Its travelling days are not over yet. The necklace is part of a touring collection of jewellery and body adornment from the Pacific region which started out at Te Papa in 2001 and arrives at Te Tuhi in Pakuranga this week.
Jewelled, put together by then-Te Papa Curator Pacific Janet Davidson, is a survey of the region's traditions of body adornment and a contemporary homage to those styles by some leading New Zealand artists, including Alan Preston, Chris Charteris, Niki Hastings-McFall and Sofia Tekela-Smith.
The show started as a low-key affair but became so popular during its five-month run at Te Papa that the decision was made to share it. It has been a fitting sign-off for Davidson, whose career includes a post as the E. Earle Vaile Archaeologist at Auckland Museum and honorary lecturer at Otago University and who has been involved in digs across the Pacific. Now retired, she lives in the Marlborough Sounds.
"Jewelled was my swansong at Te Papa," she says. "It was something I had wanted to do for a long time because jewellery, or parts of jewellery, are things that archaeologists always find at sites."
Davidson saw the exhibition as a chance to show off some of Te Papa's fine collection of fibre and feather artefacts, items which often don't survive in archeological sites because they are subject to decay.
For that reason, some pieces from Te Papa are not suitable for travel and won't come to Te Tuhi, while other items won't travel "for cultural reasons".
Nonetheless, Jewelled at Te Tuhi will display more than 50 examples of decoration for many parts of the body, with materials including pearl, shell, greenstone, feathers, fibres, bone and teeth.
"There are strong regional differences but also some underlying similarities," Davidson explains. "Everybody loves pearl as a material for adornment - you find it right through Polynesia. The Maori responded by using some kind of iridescent shell and of course they moved into pounamu.
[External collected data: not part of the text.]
(** So are the absolute differences of the column sorted either way. *)
Lemma sorted_gap_counts (ascending : bool) (pa q : list float) (z : float) :
  chained (Py.float_le true) pa = true ->
  chained (Py.float_le ascending) q = true -> q ≡ₚ pa ->
  PrimFloat.is_nan z = false ->
  count_of same_number z (map PrimFloat.abs (Py.diff q))
  = count_of same_number z (gaps (Py.dropna pa)).
Proof.
  intros Ha Hq Hperm Hz.
  pose proof (nan_last true pa Ha) as Hpa.
  set (sa := Py.dropna pa) in *. set (na := List.filter PrimFloat.is_nan pa) in *.
  assert (Forall (fun x => PrimFloat.is_nan x = true) na) as Hna
    by apply filter_nans.
  assert (chained (Py.float_le true) sa = true) as Hsa
    by (apply (chained_prefix _ sa na); by rewrite <- Hpa).
  set (q' := if ascending then sa ++ na else rev sa ++ na).
  assert (chained (Py.float_le ascending) q' = true) as Hq'.
  { subst q'. destruct ascending; [by rewrite <- Hpa |].
    apply descending_of_ascending; [done | apply dropna_numbers | done]. }
  assert (q' ≡ₚ pa) as Hperm'.
  { transitivity (sa ++ na); [| by rewrite <- Hpa].
    subst q'. destruct ascending; [done |].
    apply Permutation_app_tail. symmetry. apply Permutation_rev. }
  assert (Forall2 (fun x y => same_number x y = true) q q') as HF.
  { apply (float_sorted_unique ascending); [done | done |].
    intros z'. apply count_of_perm. by rewrite Hperm, Hperm'. }
  rewrite (map_abs_same _ _ (diff_same _ _ HF)).
  rewrite (proj2 (count_of_diff z q' Hz)).
  assert (count_of same_number z (map PrimFloat.abs (gaps q'))
          = count_of same_number z (map PrimFloat.abs (gaps sa))) as ->.
  { subst q'. destruct ascending.
    - destruct (gaps_app_nans sa na Hna) as (tail & -> & Ht).
      rewrite map_app, count_of_app.
      rewrite (count_of_nans z _ Hz (map_abs_nans _ Ht)). lia.
    - destruct (gaps_app_nans (rev sa) na Hna) as (tail & -> & Ht).
      rewrite map_app, count_of_app.
      rewrite (count_of_nans z _ Hz (map_abs_nans _ Ht)), gaps_rev.
      rewrite (count_of_perm same_number z _ (map PrimFloat.abs (gaps sa)));
        [lia | symmetry; apply Permutation_rev]. }
  apply count_of_Forall2; [intros x y w; apply same_number_cong |].
  by apply map_abs_signs, gaps_signs.
Qed.
(** * NFT FORGE: asset lifecycle and canvas compositing

    A shallow embedding of [src/App.tsx], [src/services/geminiService.ts]
    and the type declarations of [types.ts], followed by the properties of
    the asset history, the listing set, the selection, the generation
    service and the edit pipeline.

    Conventions.
    - A JavaScript string is its sequence of UTF-16 code units.
    - A React state cell is a field of [AppState]; a setter [setX] is a
      function on [AppState]; a functional update [setX(prev => f prev)]
      is [setX_with f].
    - A JavaScript [number] that the program only ever uses as an integer
      (slider values, degrees, pixel sizes, timestamps) is a [Z];
      [%] is [Z.rem] (the sign follows the dividend).
    - What the program obtains from its platform (the environment
      variable, the model backend, the image decoder, the canvas encoder,
      the JSON parser) is a field of an environment record or a section
      variable. *)

From Stdlib Require Import ZArith NArith Ascii String.
From stdpp Require Import base list gmap sets pretty.

Local Open Scope Z_scope.

(** ** JavaScript strings *)

Abbreviation js_string := (list N).

(** A string literal of the source whose characters are all ASCII. *)
Definition lit (s : string) : js_string :=
  N_of_ascii <$> list_ascii_of_string s.

(** [!s] on a string is true exactly for the empty string. *)
Definition falsy (s : js_string) : bool :=
  match s with [] => true | _ => false end.

(** WhiteSpace and LineTerminator code points of ECMAScript, all of them
    in the Basic Multilingual Plane: TAB, LF, VT, FF, CR, SP, NBSP,
    U+1680, U+2000..U+200A, U+2028, U+2029, U+202F, U+205F, U+3000,
    U+FEFF. *)
Definition is_white_space (c : N) : bool :=
  ((c =? 9) || (c =? 10) || (c =? 11) || (c =? 12) || (c =? 13)
   || (c =? 32) || (c =? 160) || (c =? 5760)
   || ((8192 <=? c) && (c <=? 8202))
   || (c =? 8232) || (c =? 8233) || (c =? 8239) || (c =? 8287)
   || (c =? 12288) || (c =? 65279))%N.

Fixpoint dropWhile {A} (p : A → bool) (l : list A) : list A :=
  match l with
  | [] => []
  | x :: l' => if p x then dropWhile p l' else l
  end.

Definition trimStart (s : js_string) : js_string := dropWhile is_white_space s.
Definition trimEnd (s : js_string) : js_string :=
  reverse (dropWhile is_white_space (reverse s)).

(** [String.prototype.trim]. *)
Definition trim (s : js_string) : js_string := trimEnd (trimStart s).

(** ** [Array.prototype.slice] and [String.prototype.slice] *)

(** A relative index is clamped into [0 .. len]; a negative one counts
    from the end. *)
Definition relative_index (len k : Z) : Z :=
  if k <? 0 then Z.max (len + k) 0 else Z.min k len.

Definition slice {A} (l : list A) (start stop : Z) : list A :=
  let len := Z.of_nat (length l) in
  let k := relative_index len start in
  let final := relative_index len stop in
  take (Z.to_nat (final - k)) (drop (Z.to_nat k) l).

(** ** types.ts *)

Inductive AspectRatio := AR_1_1 | AR_3_4 | AR_4_3 | AR_9_16 | AR_16_9.

Global Instance AspectRatio_eq_dec : EqDecision AspectRatio.
Proof. solve_decision. Defined.

Module NFT.
Record GeneratedNFT := mk {
  id : js_string;
  url : js_string;
  prompt : js_string;
  timestamp : Z;
  aspectRatio : AspectRatio;
}.

(** The object spread [{ ...nft, url: u }]. *)
Definition with_url (u : js_string) (nft : GeneratedNFT) : GeneratedNFT :=
  {| id := id nft; url := u; prompt := prompt nft;
     timestamp := timestamp nft; aspectRatio := aspectRatio nft |}.
End NFT.
Abbreviation GeneratedNFT := NFT.GeneratedNFT.

Global Instance GeneratedNFT_eq_dec : EqDecision GeneratedNFT.
Proof. solve_decision. Defined.

(** ** Thrown values and results of awaited calls *)

Record JsError := Error { message : js_string }.

Inductive outcome (A : Type) :=
| Return (a : A)
| Throw (e : JsError).
Arguments Return {A} a.
Arguments Throw {A} e.

(** ** Effects of the generation service

    A computation of the service logs the requests it sends to the model
    backend and ends by returning or by throwing. *)

Module GeminiService.

(** The argument of [ai.models.generateContent]: the model name, the
    text of the single part of [contents], and
    [config.imageConfig.aspectRatio]. *)
Record GenerateContentParameters := mkRequest {
  model : js_string;
  contents_text : js_string;
  imageConfig_aspectRatio : AspectRatio;
}.

(** The part of the backend's response that the service reads. Optional
    members are [option]s; [None] is [undefined]. *)
Record Blob := { data : js_string }.
Record Part := { inlineData : option Blob }.
Record Content := { parts : option (list Part) }.
Record Candidate := { content : option Content }.
Record GenerateContentResponse := { candidates : option (list Candidate) }.

(** What the service finds around it: [process.env.API_KEY] and the
    backend behind [ai.models.generateContent]. *)
Record World := {
  API_KEY : option js_string;
  generateContent : GenerateContentParameters → outcome GenerateContentResponse;
}.

Definition Eff (A : Type) : Type := list GenerateContentParameters * outcome A.

Definition ret {A} (a : A) : Eff A := ([], Return a).
Definition throw {A} (e : JsError) : Eff A := ([], Throw e).
Definition bind {A B} (m : Eff A) (k : A → Eff B) : Eff B :=
  match m with
  | (log, Return a) => let '(log', r) := k a in (log ++ log', r)
  | (log, Throw e) => (log, Throw e)
  end.
Definition try_catch {A} (m : Eff A) (h : JsError → Eff A) : Eff A :=
  match m with
  | (log, Return a) => (log, Return a)
  | (log, Throw e) => let '(log', r) := h e in (log ++ log', r)
  end.
Definition await_generateContent (w : World) (req : GenerateContentParameters)
  : Eff GenerateContentResponse := ([req], generateContent w req).

Notation "'let*' x ':=' m 'in' k" := (bind m (λ x, k))
  (at level 10, x name, m at level 100, k at level 200, only parsing).

Definition MODEL : js_string := lit "gemini-2.5-flash-image".
Definition STYLE_PREFIX : js_string :=
  lit "High quality NFT digital art, professional lighting, unique concept, highly detailed, masterwork style: ".
Definition DATA_URL_PREFIX : js_string := lit "data:image/png;base64,".
Definition API_KEY_MISSING : JsError :=
  Error (lit "API Key is missing. Please ensure it's configured in the environment.").
Definition EXTRACTION_FAILED : JsError :=
  Error (lit "Failed to extract image from model response.").

(** [!apiKey]: the variable is unset or is the empty string. *)
Definition apiKey_missing (w : World) : bool :=
  match API_KEY w with
  | None => true
  | Some k => falsy k
  end.

(** [response.candidates && response.candidates[0]?.content?.parts]:
    the parts of the first candidate, when every link of the chain is
    there. *)
Definition first_candidate_parts (response : GenerateContentResponse)
  : option (list Part) :=
  match candidates response with
  | None => None
  | Some cs =>
      match cs with
      | [] => None
      | c :: _ =>
          match content c with
          | None => None
          | Some ct => parts ct
          end
      end
  end.

(** The [for ... of] loop with its [break]: the first part that carries
    [inlineData] decides [imageUrl]; without one it keeps its value. *)
Fixpoint scan_parts (imageUrl : js_string) (ps : list Part) : js_string :=
  match ps with
  | [] => imageUrl
  | part :: rest =>
      match inlineData part with
      | Some blob => DATA_URL_PREFIX ++ data blob
      | None => scan_parts imageUrl rest
      end
  end.

Definition extract_imageUrl (response : GenerateContentResponse) : js_string :=
  match first_candidate_parts response with
  | Some ps => scan_parts [] ps
  | None => []
  end.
"There is a very similar greenstone in New Caledonia, and we have a 19th-century necklace of greenstone beads from there, which is rather different from the Maori use of pounamu."
While Davidson agrees that man has created forms of adornment since time began, wearing jewellery goes beyond a desire to beautify."Wearing the best and the most ornaments showed how important you were, what your status was."
* Sofia Tekela-Smith will tutor a jewellery-making workshop at Te Tuhi on February 14. Ph (09) 577-0138 to book.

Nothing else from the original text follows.